The strength of this study lies in the extraction of explicit knowledge using a machine learning model from the implicit knowledge inherent in nutrition specialists’ dietary style classifications. However, several notable limitations exist. First, the feasibility of other databases remains unclear as this study relied on only one company’s database [8]. In Japan, various types of Japanese, Chinese, and Western dietary styles exist other than those used in the present data. More data sources should be introduced to demonstrate the robustness of the findings in the future. In addition, the dietary style of recipes used for the training data was determined by only two registered dieticians. Second, while the present model can generally identify dietary style characteristics, some aspects of its generalizability might be limited because the considered recipes focused on health considerations determined by dieticians. Third, this study excluded various cooking recipe types such as Korean and ethnic recipes, as well as their combinations with Japanese, Chinese, and Western diets. The current model focused solely on classifying cooking recipes into three major dietary styles, presenting a challenge for future studies aiming to accommodate diverse dietary styles.

5. Conclusions

This study developed a machine learning model that classifies cooking recipes into Japanese, Chinese, and Western dietary styles using a recipe database, indicating that seasonings and broths can effectively aid in such classifications.

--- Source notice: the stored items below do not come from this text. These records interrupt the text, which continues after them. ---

Lemma level_remove_ok isBid id ls : side_ok isBid ls -> side_ok isBid (level_remove id ls).
Proof.
  induction ls as [|l ls IH]; [done|].
  intros ([H1 H2 H3] & Hl & Hs)%side_ok_cons. simpl. apply cons_level_ok; [| | |auto].
  - by apply drop_order_Forall.
  - by apply drop_order_Forall.
  - by apply (level_remove_prices (fun p => better isBid (pls_Price l) p)).
Qed.

(** ** Finding *)

Lemma find_order_Some id os o : find_order id os = Some o -> o ∈ os /\ os_ID o = id.
Proof.
  intros [Hin Heq]%find_some. split; [by apply list_elem_of_In|by apply Z.eqb_eq].
Qed.

Lemma find_order_None id os : find_order id os = None <-> id ∉ map os_ID os.
Proof.
  split.
  - intros H Hin. apply list_elem_of_fmap in Hin as (o & -> & Hin%list_elem_of_In).
    pose proof (find_none _ _ H o Hin) as E. simpl in E. lia.
  - intros H. destruct (find_order id os) as [o|] eqn:E; [|done].
    apply find_order_Some in E as [Hin <-]. destruct H.
    apply list_elem_of_fmap. eauto.
Qed.

Lemma find_order_unique id os o :
  NoDup (map os_ID os) -> o ∈ os -> os_ID o = id -> find_order id os = Some o.
Proof.
  intros Hnd Hin <-. induction Hin as [o os|o o' os Hin IH]; simpl in *.
  - by rewrite Z.eqb_refl.
  - apply NoDup_cons in Hnd as [Hni Hnd]. destruct (os_ID o' =? os_ID o) eqn:E; [|auto].
    apply Z.eqb_eq in E. destruct Hni. rewrite E. apply list_elem_of_fmap. eauto.
Qed.

(** ** Reducing *)

Lemma level_reduce_orders id q ls :
  all_orders (level_reduce id q ls) = map (reduce_order id q) (all_orders ls).
Proof.
  induction ls as [|l ls IH]; [done|]. simpl.
  by rewrite !all_orders_cons, map_app, IH.
Qed.

Lemma reduce_order_ids id q os : map os_ID (map (reduce_order id q) os) = map os_ID os.
Proof.
  rewrite map_map. apply map_ext. intros o. unfold reduce_order. by case_match.
Qed.

Lemma reduce_order_ok isBid id q o :
  0 < q <= MaxInt64 -> order_ok isBid o -> order_ok isBid (reduce_order id q o).
Proof.
  intros ? Ho. unfold reduce_order. case_match; [|done].
  destruct Ho. by constructor.
Qed.

Lemma level_reduce_ok isBid id q ls :
  0 < q <= MaxInt64 -> side_ok isBid ls -> side_ok isBid (level_reduce id q ls).
Proof.
  intros Hq. induction ls as [|l ls IH]; [done|].
  intros ([H1 H2 H3] & Hl & Hs)%side_ok_cons. apply side_ok_cons. split_and!; [| |auto].
  - split; simpl.
    + apply Forall_map. eapply Forall_impl; [exact H1|].
      intros o Ho. by apply reduce_order_ok.
    + apply Forall_map. eapply Forall_impl; [exact H2|].
      intros o Ho. unfold compose, reduce_order. by case_match.
    + by destruct (pls_Orders l).
  - by apply (level_reduce_prices (fun p => better isBid (pls_Price l) p)).
Qed.

(** ** Taking *)

Definition fills_sum (fs : list fill) : Z := foldr (fun f acc => f.2 + acc) 0 fs.

Lemma fills_sum_app fs fs' : fills_sum (fs ++ fs') = fills_sum fs + fills_sum fs'.
Proof. induction fs as [|f fs IH]; simpl; lia. Qed.

Lemma leaves_sum_app os os' : leaves_sum (os ++ os') = leaves_sum os + leaves_sum os'.
Proof. induction os as [|o os IH]; simpl; lia. Qed.

Lemma leaves_sum_nonneg isBid os : Forall (order_ok isBid) os -> 0 <= leaves_sum os.
Proof. induction 1 as [|o os [] Hos IH]; simpl; lia. Qed.

(** A fill trades a positive quantity of its maker, and no more than it has. *)
Definition fill_ok (f : fill) : Prop := 0 < f.2 <= os_LeavesQty f.1.

(** What taking [qty] from a queue or side [os] leaves: [fs] the fills, [q] the
    quantity not taken and [r] the orders that remain. *)
Record taken (isBid : bool) (qty : Z) (os : list OrderSnapshot)
  (fs : list fill) (q : Z) (r : list OrderSnapshot) : Prop := {
  tk_q : 0 <= q;
  tk_sum : fills_sum fs + q = qty;
  tk_leaves : leaves_sum os = fills_sum fs + leaves_sum r;
  tk_fills : Forall fill_ok fs;
  tk_prefix : map fst fs `prefix_of` os;
  tk_ok : Forall (order_ok isBid) r;
  tk_ids : map os_ID r `sublist_of` map os_ID os
}.

Lemma taken_nothing isBid qty os :
  0 <= qty -> Forall (order_ok isBid) os -> taken isBid qty os [] qty os.
Proof. intros. constructor; simpl; [lia..|constructor|apply prefix_nil|done|done]. Qed.

Lemma take_orders_taken isBid qty os :
  Forall (order_ok isBid) os -> 0 <= qty ->
  let '(fs, q, r) := take_orders qty os in
  taken isBid qty os fs q r /\ (r = [] \/ q = 0).
Proof.
  intros Hos. revert qty. induction Hos as [|o os Ho Hos IH]; intros qty Hq; simpl.
  - split; [by apply taken_nothing|by left].
  - destruct (qty <=? 0) eqn:E; [|destruct (os_LeavesQty o <=? qty) eqn:E'].
    + split; [|right; lia]. apply taken_nothing; [done|by constructor].
    + specialize (IH (qty - os_LeavesQty o) ltac:(lia)).
      destruct (take_orders (qty - os_LeavesQty o) os) as [[fs q] r].
      destruct IH as [[] ?]. destruct Ho. split; [|done]. constructor; simpl; try lia; auto.
      * constructor; [|done]. unfold fill_ok. simpl. lia.
      * by apply prefix_cons.
      * by apply sublist_cons.
    + destruct Ho. split; [|by right]. constructor; simpl; try lia; auto.
      * constructor; [|done]. unfold fill_ok. simpl. lia.
      * apply prefix_cons, prefix_nil.
      * constructor; [|done]. constructor; simpl; auto. lia.
Qed.

Lemma take_orders_prices (P : Z -> Prop) qty os :
  Forall (fun o => P (os_Price o)) os ->
  Forall (fun o => P (os_Price o)) (take_orders qty os).2.
Proof.
  intros H. revert qty. induction H as [|o os Ho Hos IH]; intros qty; simpl; [done|].
  repeat case_match; simpl in *; simplify_eq; try by constructor.
  specialize (IH (qty - os_LeavesQty o)). by rewrite H1 in IH.
Qed.

Lemma taken_app isBid qty os1 os2 fs1 q1 fs2 q2 r2 :
  taken isBid qty os1 fs1 q1 [] -> taken isBid q1 os2 fs2 q2 r2 ->
  (q1 = 0 -> fs2 = []) -> map fst fs1 = os1 ->
  taken isBid qty (os1 ++ os2) (fs1 ++ fs2) q2 r2.
Proof.
  intros [] [] Hz Hall. simpl in *.
  constructor; rewrite ?fills_sum_app, ?leaves_sum_app, ?map_app; try lia; auto.
  - by apply Forall_app.
  - rewrite Hall. by apply prefix_app.
  - by apply sublist_inserts_l.
Qed.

This study also proposed a complementary tool to investigate the dietary patterns within the Japanese population alongside classical methods. The evidence-based classification of dietary styles complemented by the prediction model contributes to clarifying the relationship between dietary styles and health.

Supplementary Materials

The following supporting information can be downloaded at https://www.mdpi.com/article/10.3390/foods13050667/s1, Figure S1: The confusion matrix for the Japanese dietary style, Figure S2: The confusion matrix for the Chinese dietary style, Figure S3: The confusion matrix for the Western dietary style, Figure S4: ROC curves for the Japanese dietary style, Figure S5: ROC curves for the Chinese dietary style, Figure S6: ROC curves for the Western dietary style, Table S1: Cooking recipes in Japanese, Chinese, and Western dietary styles.

Author Contributions

Research conception and design: M.Y., M.A. and N.N.; provision of data: K.H. and T.N.; statistical analysis of the data: M.A.; interpretation of the data and results: M.Y., M.A., K.H., T.N. and N.N.; and writing of the manuscript: M.Y. and M.A. All authors have read and agreed to the published version of the manuscript.

Funding

This research received no external funding.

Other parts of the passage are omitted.